On Thursday, state officials announced that vaccine providers may now open H1N1 flu vaccine clinics to everyone, given the recent increase in vaccine supplies. The University plans to hold an H1N1 flu vaccine clinic on Jan. 8, open to all members of the University community, Aronson noted.
“Recognizing that students are leaving for break and that many employees will be taking time off for the holidays, more information about the next H1N1 vaccine clinic will be provided via all campus e-mails and information posted on the H1N1 web page after winter recess ends,” Aronson said in an e-mail.
The University previously held H1N1 flu vaccine clinics on Nov. 4, Nov. 10, Nov. 16, Nov. 24 and Dec. 3.

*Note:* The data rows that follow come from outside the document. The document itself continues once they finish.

Lemma C2_cors_headers_on_every_response_with_headers_witness :
  (length (header_sections
             (wfile (snd (answer CapabilityShowcase get_ok (new_handler "HTTP/1.1")))))
     = 1%nat
   /\ has_cors
        [StatusLine 200 "OK";
         Header "Server" "SimpleHTTP/0.6 Python/3.11.2";
         Header "Content-type" "text/html";
         Header "Content-Length" "5";
         Header "Access-Control-Allow-Origin" "*";
         Header "Access-Control-Allow-Methods" "GET, POST, OPTIONS";
         Header "Access-Control-Allow-Headers" "Content-Type"])
  /\ (length (header_sections
                (wfile (snd (answer ComprehensiveDemo get_ok (new_handler "HTTP/1.0")))))
        = 1%nat
      /\ has_cors
           [StatusLine 200 "OK";
            Header "Server" "SimpleHTTP/0.6 Python/3.11.2";
            Header "Content-type" "text/html";
            Header "Content-Length" "5";
            Header "Access-Control-Allow-Origin" "*";
            Header "Access-Control-Allow-Methods" "GET, POST, OPTIONS";
            Header "Access-Control-Allow-Headers" "Content-Type"])
  /\ (length (header_sections
                (wfile (snd (answer WebglDemo get_ok (new_handler "HTTP/1.1")))))
        = 1%nat
      /\ has_cors
           [StatusLine 200 "OK";
            Header "Server" "SimpleHTTP/0.6 Python/3.11.2";
            Header "Content-type" "text/html";
            Header "Content-Length" "5";
            Header "Cross-Origin-Embedder-Policy" "require-corp";
            Header "Cross-Origin-Opener-Policy" "same-origin";
            Header "Access-Control-Allow-Origin" "*";
            Header "Access-Control-Allow-Methods" "GET, POST, OPTIONS";
            Header "Access-Control-Allow-Headers" "Content-Type"]).
Proof.
  assert (H11 : "HTTP/1.1" <> "HTTP/0.9") by discriminate.
  assert (H10 : "HTTP/1.0" <> "HTTP/0.9") by discriminate.
  destruct (C2_cors_headers_on_every_response_with_headers
              CapabilityShowcase "HTTP/1.1" get_ok H11) as [Hn1 Hc1].
  destruct (C2_cors_headers_on_every_response_with_headers
              ComprehensiveDemo "HTTP/1.0" get_ok H10) as [Hn2 Hc2].
  destruct (C2_cors_headers_on_every_response_with_headers
              WebglDemo "HTTP/1.1" get_ok H11) as [Hn3 Hc3].
  repeat split; try assumption.
  - apply Hc1. rewrite header_sections_answer by assumption. by left.
  - apply Hc1. rewrite header_sections_answer by assumption. by left.
  - apply Hc1. rewrite header_sections_answer by assumption. by left.
  - apply Hc2. rewrite header_sections_answer by assumption. by left.
  - apply Hc2. rewrite header_sections_answer by assumption. by left.
  - apply Hc2. rewrite header_sections_answer by assumption. by left.
  - apply Hc3. rewrite header_sections_answer by assumption. by left.
  - apply Hc3. rewrite header_sections_answer by assumption. by left.
  - apply Hc3. rewrite header_sections_answer by assumption. by left.
Defined.

End Counterexamples.
Lemma congratulation_on_a_working_day_witness :
  exists cd,
    valid_date cd /\
    congratulation_date (mkupcoming "A" "2024.06.17") = strftime cd "%Y.%m.%d" /\
    0 <= weekday cd <= 4.
Proof.
  apply (congratulation_on_a_working_day week_book june_today None week_result).
  - reflexivity.
  - simpl. right. right. left. reflexivity.
Defined.

(** X11. Every date on the list is today or later, and at most two days
    after the end of the window. *)
Theorem congratulation_near_window book today days_ahead res u :
  valid_date today ->
  AddressBook.get_upcoming_birthdays book today days_ahead = Ok res ->
  In u res ->
  exists cd,
    valid_date cd /\
    congratulation_date u = strftime cd "%Y.%m.%d" /\
    toordinal today <= toordinal cd <= toordinal today + days_of days_ahead + 2.
Proof.
  intros Vt H Hu.
  destruct (upcoming_line _ _ _ _ _ H Hu)
    as (end_day & k & rec & b & c & cd & He & _ & _ & _ & V & W1 & W2 & Vcd & E & Eu).
  destruct (plus_days_Ok _ _ _ Vt He) as [Ve Ee].
  rewrite date_leb_toordinal in W1, W2 by done.
  apply Z.leb_le in W1, W2.
  exists cd. split; [done|]. split; [by rewrite Eu|].
  assert (0 <= weekend_shift c <= 2)
    by (unfold weekend_shift; repeat destruct (_ =? _); lia).
  lia.
Qed.

Lemma congratulation_near_window_witness :
  exists cd,
    valid_date cd /\
    congratulation_date (mkupcoming "A" "2024.06.17") = strftime cd "%Y.%m.%d" /\
    toordinal saturday_today <= toordinal cd <= toordinal saturday_today + 7 + 2.
Proof.
  apply (congratulation_near_window saturday_book saturday_today None
           [mkupcoming "A" "2024.06.17"]).
  - repeat split; vm_compute; discriminate.
  - reflexivity.
  - left. reflexivity.
Defined.

(** X12. With a negative [days_ahead] the list is empty. *)
Theorem negative_days_ahead_lists_nothing book today days_ahead res :
  valid_date today ->
  days_of days_ahead < 0 ->
  AddressBook.get_upcoming_birthdays book today days_ahead = Ok res ->
  res = [].
Proof.
  intros Vt Hn H. destruct res as [|u res]; [done|]. exfalso.
  destruct (upcoming_line _ _ _ _ u H ltac:(by left))
    as (end_day & k & rec & b & c & cd & He & _ & _ & _ & V & W1 & W2 & _).
  destruct (plus_days_Ok _ _ _ Vt He) as [Ve Ee].
  rewrite date_leb_toordinal in W1, W2 by done.
  apply Z.leb_le in W1, W2. lia.
Qed.

Lemma negative_days_ahead_lists_nothing_witness :
  AddressBook.get_upcoming_birthdays june_book june_today (Some (-3)) = Ok [].
Proof.
  assert (R : exists res,
            AddressBook.get_upcoming_birthdays june_book june_today (Some (-3)) =
            Ok res) by (eexists; reflexivity).
  destruct R as [res R]. rewrite R. f_equal.
  apply (negative_days_ahead_lists_nothing june_book june_today (Some (-3)) res).
  - repeat split; vm_compute; discriminate.
  - reflexivity.
  - exact R.
Defined.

The University initially received 2,000 doses of the vaccine for distribution at the first clinic. To be eligible to receive the vaccine from the state, providers had to agree to distribute vaccinations according to the Centers for Disease Control and Prevention’s health prioritization guidelines. This meant that the first two clinics, on Nov. 4 and Nov. 10, were only open to University medical personnel, students and student dependents in the “highest health priority groups,” including pregnant women and students under age 25 with medical conditions that cause them to be at higher risk for complications from the flu.
The third clinic, on Nov. 16, was open to all of those groups, as well as all students under age 25.
All faculty, staff, students and dependents will be eligible to receive the vaccine at the Jan. 8 clinic, which will be held in the Frist Campus Center.